Is the work the AI doing Advisory – does it leave space for human judgement and decision-making? If so what data and assumptions lie behind the AI’s ‘advice’? And whose assumptions?

Authority

Has the AI been granted, implicitly or explicitly, any Authority – power over people, who are now ‘simply’ agents for carrying out instructions?

Agency

How much Agency has the AI been granted – the ability to commit resource and expose the organisation people or the wider society to risk (or opportunity) in a given environment, without a human being in the loop? Might agency be precisely the right thing to give?

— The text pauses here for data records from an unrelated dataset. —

(* ===== verification/ClientSamples.v ===== *)
(** * The client's theorems at a concrete input

    A block with one transaction that bumps a counter in a contract's storage,
    executed on a witness in which the other account is only a digest. *)

From S2P Require Import Prelude External Concrete Node Hp Mpt Trie TrieLaws TrieHash MptSpec.
From S2P Require Import TrieMap View Stateless Codec CodecLaws Decode Evm ConcreteEvm State.
From S2P Require Import StateSpec Samples Client ClientSpec Executor Execute ExecuteSpec.

(** ** Deciding the hypotheses *)

Section sized_check.
Context `{CratesOk}.

Fixpoint sized_check (t : trie) : bool :=
  match t with
  | TNull => true
  | TDigest d => length d =? 32
  | TLeaf path value =>
      bool_decide (fits_usize (length path)) && bool_decide (fits_usize (length value)) &&
      bool_decide (fits_usize (length (trie_payload (TLeaf path value))))
  | TExtension path c =>
      bool_decide (fits_usize (length path)) &&
      bool_decide (fits_usize (length (trie_payload (TExtension path c)))) && sized_check c
  | TBranch cs =>
      bool_decide (fits_usize (length (trie_payload (TBranch cs)))) &&
      forallb (λ o, match o with Some c => sized_check c | None => true end) cs
  end.

Lemma sized_check_ok t : sized_check t = true → sized t.
Proof.
  induction t as [|d|path v|path c IH|cs IH] using trie_nested_ind; cbn [sized_check]; intros Hc.
  - constructor.
  - constructor. by apply Nat.eqb_eq.
  - apply andb_prop in Hc as [[Hp Hv]%andb_prop Hl]. constructor; by eapply bool_decide_eq_true_1.
  - apply andb_prop in Hc as [[Hp Hl]%andb_prop Hc].
    constructor; [by eapply bool_decide_eq_true_1..|by apply IH].
  - apply andb_prop in Hc as [Hl Hc]. constructor; [by eapply bool_decide_eq_true_1|].
    intros i c Hi. apply (IH _ _ Hi). rewrite forallb_forall in Hc.
    apply (Hc (Some c)). apply list_elem_of_In. by eapply list_elem_of_lookup_2.
Qed.
End sized_check.

Definition trusted_check (M : gmap bytes bytes) (buf : bytes) : bool :=
  let T := map_trie M in
  sized_check T && (32 <=? length (trie_rlp T)) && negb (bool_decide (trie_hash T = EMPTY_ROOT_HASH)) &&
  authentic_check buf T && (N.of_nat (length buf) + 1 <? u32_modulus)%N.

Lemma trusted_check_ok M buf : trusted_check M buf = true → trusted M buf.
Proof.
  unfold trusted_check. intros [[[[Hs Hl]%andb_prop Hr]%andb_prop Ha]%andb_prop Hn]%andb_prop.
  split.
  - by apply sized_check_ok.
  - intros _. by apply Nat.leb_le.
  - intros _. change (map_root M) with (trie_hash (map_trie M)).
    apply negb_true_iff in Hr. by apply bool_decide_eq_false in Hr.
  - by apply authentic_check_ok.
  - by apply N.ltb_lt.
Qed.

(** [world_ok] of a world given by lists. *)
Definition account_ok (W : World) (e : B256 * TrieAccount) : Prop :=
  byte_key 32 e.1 ∧ is_u64 (ta_nonce e.2) ∧ is_u256 (ta_balance e.2) ∧ length (ta_code_hash e.2) = 32 ∧
  ta_storage_root e.2 = map_root (slot_trie (slots W e.1)).

Lemma world_of_ok accts stor :
  Forall (account_ok (world_of accts stor)) accts →
  Forall (λ e, e.1 ∈ accts.*1 ∧ Forall (λ kv, byte_key 32 kv.1 ∧ is_u256 kv.2) e.2) stor →
  world_ok (world_of accts stor).
Proof.
  intros Hacc Hstor. set (W := world_of accts stor).
  assert (∀ h a, accounts W !! h = Some a → account_ok W (h, a)) as Ha.
  { intros h a Hh. apply elem_of_list_to_map_2 in Hh. rewrite Forall_forall in Hacc. exact (Hacc _ Hh). }
  assert (∀ h k v, slots W h !! k = Some v → h ∈ accts.*1 ∧ byte_key 32 k ∧ is_u256 v) as Hs.
  { intros h k v. unfold W, world_of. cbn [slots]. rewrite list_to_map_fmap, lookup_fmap.
    destruct ((list_to_map stor : gmap B256 _) !! h) as [l|] eqn:Hl; cbn; [|by rewrite lookup_empty].
    intros Hk. apply elem_of_list_to_map_2 in Hl, Hk. rewrite Forall_forall in Hstor.
    destruct (Hstor _ Hl) as [Hin Hall]. rewrite Forall_forall in Hall.
    destruct (Hall _ Hk) as [? ?]. done. }
  split.
  - intros h a Hh. by destruct (Ha h a Hh).
  - intros h a Hh. destruct (Ha h a Hh) as (_ & ? & ? & ? & _). done.
  - intros h a Hh. by destruct (Ha h a Hh) as (_ & _ & _ & _ & ?).
  - intros h k v Hv. by destruct (Hs h k v Hv) as (_ & ? & _).
  - intros h k v Hv. by destruct (Hs h k v Hv) as (_ & _ & ?).
  - intros h Hn. apply map_eq. intros k. rewrite lookup_empty.
    destruct (slots W h !! k) as [v|] eqn:Hv; [|done]. destruct (Hs h k v Hv) as (Hin & _).
    exfalso. apply not_elem_of_list_to_map_2 in Hn. done.
Qed.

(** ** A small EVM *)

Module CounterEvm.

(** The account with its nonce bumped and some slots written. *)
Definition bump (account : Address) (storage : list (U256 * StorageSlot)) (info : option AccountInfo)
    (bundle : BundleState) : outcome unit BundleState :=
  match info with
  | Some i => Ok (bundle ++ [(account, mkBundleAccount
      (Some (mkAccountInfo (ai_balance i) (ai_nonce i + 1) (ai_code_hash i) (ai_code i))) storage EvmCodec.Changed)])
  | None => Err ()
  end.

(** A transaction names a contract; it adds one to the contract's slot 0 and
    reads the hash of block 0.  One that starts with a zero byte only bumps the
    nonce of the account after it; one that starts with a two also sets its slot 1
    without reading it. *)
Definition run (tx : bytes) (bundle : BundleState) : prog unit BundleState :=
  match tx with
  | 0%N :: account => AskBasic _ account (λ info, Finish _ (bump account [] info bundle))
  | 2%N :: account =>
      AskBasic _ account (λ info, Finish _ (bump account [(1%N, mkStorageSlot 0 5)] info bundle))
  | contract =>
      AskBasic _ contract (λ info,
      AskStorage _ contract 0%N (λ value,
      AskBlockHash _ 0%N (λ _,
      Finish _ (bump contract [(0%N, mkStorageSlot value (value + 1))] info bundle))))
  end.
End CounterEvm.

#[export] Instance concrete_reth : Reth := {
  ChainSpec := unit;
  mainnet := ();
  dev := ();
  RecoveredBlock := Block;
  Transaction := Address;
  try_into_recovered b := Ok b;
  transactions_recovered b := bk_body b;
  block_access_list_hash _ := None;
  validate_header _ _ := Ok ();
  validate_block_pre_execution _ b :=
    if decide (hd_ommers_hash (bk_header b) = replicate 32 0%N ∧ hd_withdrawals_root (bk_header b) = None)
    then Ok () else Err ();
  Receipt := unit;
  Requests := unit;
  validate_block_post_execution b _ _ _ :=
    if decide (hd_logs_bloom (bk_header b) = []) then Ok () else Err ();
  RevmState := BundleState;
  BlockExecutor := BundleState;
  State_build := [];
  executor_for_block _ s _ := Ok s;
  executor_state e := e;
  set_bal_builder _ e := e;
  bump_bal_index e := e;
  apply_pre_execution_changes e := mret e;
  execute_transaction := CounterEvm.run;
  apply_post_execution_changes e := mret (e, ([], ()));
  merge_transitions s := s;
  take_bundle s := s;
  database_error _ := ();
  empty_bloom := [];
  accrue_bloom b _ := b;
  calculate_ommers_root _ := replicate 32 0%N;
  calculate_withdrawals_root _ := None;
}.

If the risks are high, what did we do to model outcomes?

Abdicating

How conscious are we – at every stage of AI deployment – about the skills and responsibilities we are at risk of Abdicating? What human skills will atrophy? Because we can replace jobs, should we, at what pace with what consequence, with what planning?

Accountability

Are the human lines of Accountability clear for the work the AI is doing? This is a critical issue and underpins each of ‘Advisory, Authority, Agency, and Abdication’.

We should treat people as people, not as so many data points, and should look to deepen and honour human capability, not to impoverish it.

That would be an ethical thing for organisations and governments to do.